A multi-fidelity boundary element method for structural reliability analysis with higher-order sensitivities

Abstract

Abstract A novel multi-fidelity modelling methodology for structural reliability analysis using the Boundary Element Method (BEM) with an Implicit Differentiation Method (IDM) is presented. Reliability analyses are conducted with methods such as Monte Carlo Simulation (MCS) and the First-Order Reliability Method (FORM). The higher-order sensitivities of the elastostatic Boundary Element Method equations with respect to changes in several geometric variables have been derived for the first time for use with the IDM for the purpose of conducting reliability analyses with the Second-Order Reliability Method (SORM), a more accurate alternative to FORM for problems with non-linear limit state functions.
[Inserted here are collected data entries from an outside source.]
(* ===== verification/RouterFacts.v ===== *)
(** What holds of every route, and of every message a worker handles. *)
From S2P Require Import Prelude GoStd Query Entities Json Services RedisFacts RedisClient Mq Topology.
From S2P Require Import DbFacts Frames Http Video VideoPublish Like RateLimit Account Upload Comment Social Notification.
From S2P Require Import Outbox Sessions UploadFacts Feed Message Profile Router Reference.
Local Open Scope Z_scope.
Local Open Scope go_scope.

Section frames.
Context {W : Type} `{WorldLaws W} `{SqlLaws} `{RedisServer} (R : relation View) `{!Frame R}.
Abbreviation keeps := (within (S := W) (on_view R)).

Lemma keeps_wait_cache `{TagRegex} n key k : keeps k → keeps (wait_cache n key k).
Proof. intros Hk. induction n as [|n IH]; simpl; [done|]. frame. Qed.

Lemma keeps_await_page n key k : keeps k → keeps (await_page n key k).
Proof. intros Hk. induction n as [|n IH]; simpl; [done|]. frame. all: exact IH. Qed.

Lemma keeps_ListLatest fuel s limit before a : keeps (ListLatest fuel s limit before a).
Proof. induction fuel as [|n IH]; simpl; frame. Qed.

Context `{Storage W} `{!StorageLaws W}.
Lemma keeps_mkdir p : keeps (mkdir_all p).
Proof. apply keeps_same; [apply _|]. by intros w r w' (? & E & _)%law_mkdir. Qed.
Lemma keeps_save f p : keeps (save_file f p).
Proof. apply keeps_same; [apply _|]. by intros w r w' (? & E & _)%law_save. Qed.
Lemma keeps_remove p : keeps (remove_file p).
Proof. apply keeps_same; [apply _|]. by intros w r w' (? & E & _)%law_remove. Qed.
Lemma keeps_cos_put k p : keeps (cos_put k p).
Proof. apply keeps_same; [apply _|]. by intros w r w' (? & E & _)%law_cos_put. Qed.
Context `{!Bcrypt W, !BcryptLaws W}.
Lemma keeps_generate p : keeps (GenerateFromPassword p).
Proof.
  apply keeps_same; [apply _|]. intros w r w' E. apply (runs_elim _ _ _ _ _ (law_generate p w)) in E. by destruct E as (? & ? & _).
Qed.
End frames.
#[export] Hint Extern 1 (within _ (wait_cache _ _ _)) => apply keeps_wait_cache; [apply _|] : frames.
#[export] Hint Extern 1 (within _ (await_page _ _ _)) => apply keeps_await_page; [apply _|] : frames.
#[export] Hint Extern 1 (within _ (ListLatest _ _ _ _ _)) => apply keeps_ListLatest; apply _ : frames.
#[export] Hint Extern 1 (within _ (mkdir_all _)) => apply keeps_mkdir; apply _ : frames.
#[export] Hint Extern 1 (within _ (save_file _ _)) => apply keeps_save; apply _ : frames.
#[export] Hint Extern 1 (within _ (remove_file _)) => apply keeps_remove; apply _ : frames.
#[export] Hint Extern 1 (within _ (cos_put _ _)) => apply keeps_cos_put; apply _ : frames.
#[export] Hint Extern 1 (within _ (GenerateFromPassword _)) => apply keeps_generate; apply _ : frames.

Section routes.
Context {W : Type} `{WorldLaws W} `{SqlLaws} `{RedisServer} `{JwtLib} `{!Bcrypt W, !BcryptLaws W}.
Context `{TagRegex} `{Storage W} `{!StorageLaws W}.

Definition read_only (c : Call) : bool :=
  match c with
  | PostFindByID _ | PostFindByUsername _ | PostListByAuthorID _ | PostGetDetail _ | PostUploadVideo _
  | PostUploadCover _ | PostIsLiked _ | PostListMyLikedVideos | PostListAllComments _
  | PostListAllFollowers _ | PostListAllVloggers _ | PostGetCounts | PostListByFollowing _
  | PostListLatest _ | PostListLikesCount _ | PostListByPopularity _ | PostListByTag _
  | PostListMessages _ | PostGetAccountProfile _ | PostListNotifications | PostUnreadCount => true
  | _ => false
  end.

Lemma handle_read_only fuel e c call :
  read_only call = true → within (S := W) (on_view untouched) (handle fuel e c call).
Proof.
  destruct call; intros [=]; unfold handle; cbv zeta.
  all: frame.
Qed.

Lemma schema_publish_tags t v tags : within schema_db (publish_tags t v tags).
Proof. induction tags as [|g tags IH]; simpl; keep_schema. Qed.
#[local] Hint Resolve schema_publish_tags : frames.

Lemma handle_schema fuel e c call : within (S := W) (on_view schema) (handle fuel e c call).
Proof.
  destruct call; unfold handle; cbv zeta.
  all: keep_schema.
Qed.

(** The middlewares write to Redis at most. *)
Lemma authentication_frame R `{!Frame R} e token g r :
  within (S := W) (on_view R) (authentication e token g r).
Proof. destruct g; unfold authentication; frame. Qed.

Lemma limiter_frame R `{!Frame R} e c r : within (S := W) (on_view R) (limiter e c r).
Proof. destruct c; unfold limiter; frame. Qed.

(** ** Who gets through *)

(** What the middleware of a route's group decides at the instant [t], from
    the accounts table and the token alone. *)
Definition admission (e : Env) (d : Db) (t : Z) (rq : Request) : Mid :=
  let header := hr_Authorization rq in
  match guard (hr_call rq) with
  | Public => Next (mkCtx None None)
  | Protected =>
      if String.eqb header "" then unauthorized "missing authorization header"
      else session_decision (ev_secret e) d t header
  | Soft =>
      if String.eqb header "" then Next (mkCtx None None)
      else session_decision (ev_secret e) d t header
  | Sse =>
      let token := if String.eqb (hr_token rq) "" then Notification.bearer header else hr_token rq in
      if String.eqb token "" then unauthorized "missing token"
      else match ParseWithClaims (key_callback (ev_secret e)) t token with
           | Err _ => unauthorized "invalid token"
           | Ok claims => Next (mkCtx (Some (cl_AccountID claims)) None)
           end
  end.

Lemma session_decision_cases secret d t header :
  (∃ msg, session_decision secret d t header = unauthorized msg) ∨
  (∃ claims, session_decision secret d t header = let_in claims).
Proof. unfold session_decision. repeat case_match; eauto. Qed.

Lemma admission_abort e d t rq s er : admission e d t rq = Abort s er → s = 401.
Proof.
  unfold admission. destruct (guard (hr_call rq)); [done|..|by repeat case_match; intros [= <- _]];
    (destruct (String.eqb _ _); [by intros [= <- _]|]);
    destruct (session_decision_cases (ev_secret e) d t (hr_Authorization rq)) as [[? ->]|[? ->]];
    by intros [= <- _].
Qed.

Definition open_write (c : Call) : bool :=
  match c with PostRegister _ | PostLogin _ | PostRefresh _ | PostChangePassword _ => true | _ => false end.

Lemma writes_are_guarded c : read_only c = true ∨ open_write c = true ∨ guard c = Protected ∨ guard c = Sse.
Proof. destruct c; auto. Qed.

Lemma limited_call_read_only fuel e rq cx :
  read_only (hr_call rq) = true → within (S := W) (on_view untouched) (limited_call fuel e rq cx).
Proof.
  intros Hr. unfold limited_call. apply within_bind; [apply _|apply limiter_frame, _|].
  intros [cx'|s er]; [by apply handle_read_only|apply within_ret, _].
Qed.

Lemma limited_call_schema fuel e rq cx : within (S := W) (on_view schema) (limited_call fuel e rq cx).
Proof.
  unfold limited_call. apply within_bind; [apply _|apply limiter_frame, _|].
  intros [cx'|s er]; [apply handle_schema|apply within_ret, _].
Qed.

Lemma SetRouter_schema fuel e rq : within (S := W) (on_view schema) (SetRouter fuel e rq).
Proof.
  unfold SetRouter. apply within_bind; [apply _|apply authentication_frame, _|].
  intros [cx|s er]; [apply limited_call_schema|apply within_ret, _].
Qed.

Lemma admission_names e d t rq cx :
  admission e d t rq = Next cx → guard (hr_call rq) = Protected ∨ guard (hr_call rq) = Sse →
  ∃ id, cx_accountID cx = Some id.
Proof.
  unfold admission. intros E [Hg|Hg]; rewrite Hg in E.
  - destruct (String.eqb _ _); [done|].
    destruct (session_decision_cases (ev_secret e) d t (hr_Authorization rq)) as [[? E']|[claims E']];
      rewrite E' in E; [done|]. injection E as <-. eauto.
  - repeat case_match; try done; injection E as <-; eauto.
Qed.

Context `{!RedisLaws} `{!JwtLaws}.
Variables (cl : Client) (e : Env).
Hypothesis (Hcache : ev_cache e = Some cl).

Lemma authentication_decides w rq :
  session_inv cl w → up_db (v_up (view w)) = true →
  runs (authentication e (hr_token rq) (guard (hr_call rq))
          (mkReq (hr_Authorization rq) (hr_ClientIP rq) (mkCtx None None))) w (λ m w1,
    session_inv cl w1 ∧ ∃ t, clk w ≤ t ≤ clk w1 ∧ m = admission e (v_db (view w)) t rq).
Proof.
  intros Hinv Hup. unfold authentication, admission.
  assert (∃ t, clk w ≤ t ≤ clk w) as Hnow by (by exists (clk w)).
  destruct (guard (hr_call rq)).
  - apply runs_ret. naive_solver.
  - unfold JWTAuth. cbn [rq_Authorization]. destruct (String.eqb _ ""); [apply runs_ret; naive_solver|].
    rewrite Hcache. eapply runs_mono; [by apply authenticate_decides|].
    intros m w1 (? & _ & _ & ?). done.
  - unfold SoftJWTAuth. cbn [rq_Authorization]. destruct (String.eqb _ ""); [apply runs_ret; naive_solver|].
    rewrite Hcache. eapply runs_mono; [by apply authenticate_decides|].
    intros m w1 (? & _ & _ & ?). done.
  - unfold SSERequireAuth. cbn [rq_Authorization rq_ctx cx_username].
    destruct (String.eqb (if String.eqb _ _ then _ else _) ""); [apply runs_ret; naive_solver|].
    unfold ParseToken. call. glue. split; [unfold session_inv; by rewrite Hv|].
    exists (clk w'). split; [lia|done].
Qed.

Lemma SetRouter_runs fuel rq w (Q : option Reply → W → Prop) :
  session_inv cl w → up_db (v_up (view w)) = true →
  (∀ w1 t, clk w ≤ t ≤ clk w1 → session_inv cl w1 → untouched (view w) (view w1) →
     match admission e (v_db (view w)) t rq with
     | Next cx => runs (limited_call fuel e rq cx) w1 Q
     | Abort s er => s = 401 → Q (Some (Answer (RespErr (A := unit) 401 er))) w1
     end) →
  runs (SetRouter fuel e rq) w Q.
Proof.
  intros Hinv Hup HQ. unfold SetRouter. apply runs_bind.
  eapply runs_mono; [apply runs_and; [by apply authentication_decides|]|].
  { apply within_runs, (authentication_frame untouched). }
  intros m w1 [(Hi & t & Ht & ->) [_ Hu]]. specialize (HQ w1 t Ht Hi Hu).
  destruct (admission _ _ _ _) as [cx|s er] eqn:Ea; [done|].
  apply admission_abort in Ea as ->. by apply runs_ret, HQ.
Qed.


End routes.

(** ** The theorems at concrete inputs *)
Definition a_env : Env := mkEnv (Some demo_cl) "s3cret" (mkMQs true true true true) None.
Definition a_request (c : Call) : Request := mkRequest "Bearer tok" "10.0.0.1" "" c.
Definition route_start : DiskW unit := (session_world, (mkFiles ∅ ∅ true, tt)).

Lemma route_start_inv : session_inv demo_cl route_start.
Proof. exact session_world_inv. Qed.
Multi-fidelity formulations involving the IDM have also been derived for the first time, making use of the metamodelling technique Kriging. The use of multi-fidelity modelling enables the creation of a model that has similar accuracy to a high-fidelity model, but with a computational cost similar to that of a low-fidelity model. By combining the accuracy of the IDM with the efficiency of multi-fidelity modelling the proposed methodology has the capability to be very effective when used for structural reliability analysis. The IDM is validated through a numerical example for which the analytical solution is known. A further two numerical examples featuring an I-beam section and a triangular support bracket with a large number of variables are also investigated. Results show that the employed multi-fidelity models were up to 6000 times faster in terms of CPU-time than the high-fidelity model, while also providing probabilities of failure that were up to 2225 times more accurate than the low-fidelity model. Overall, it has been shown that the use of the proposed IDM/multi-fidelity modelling methodology significantly improved the efficiency and accuracy of the above reliability analysis techniques when applied to complex problems involving a large number of random variables under high levels of uncertainty.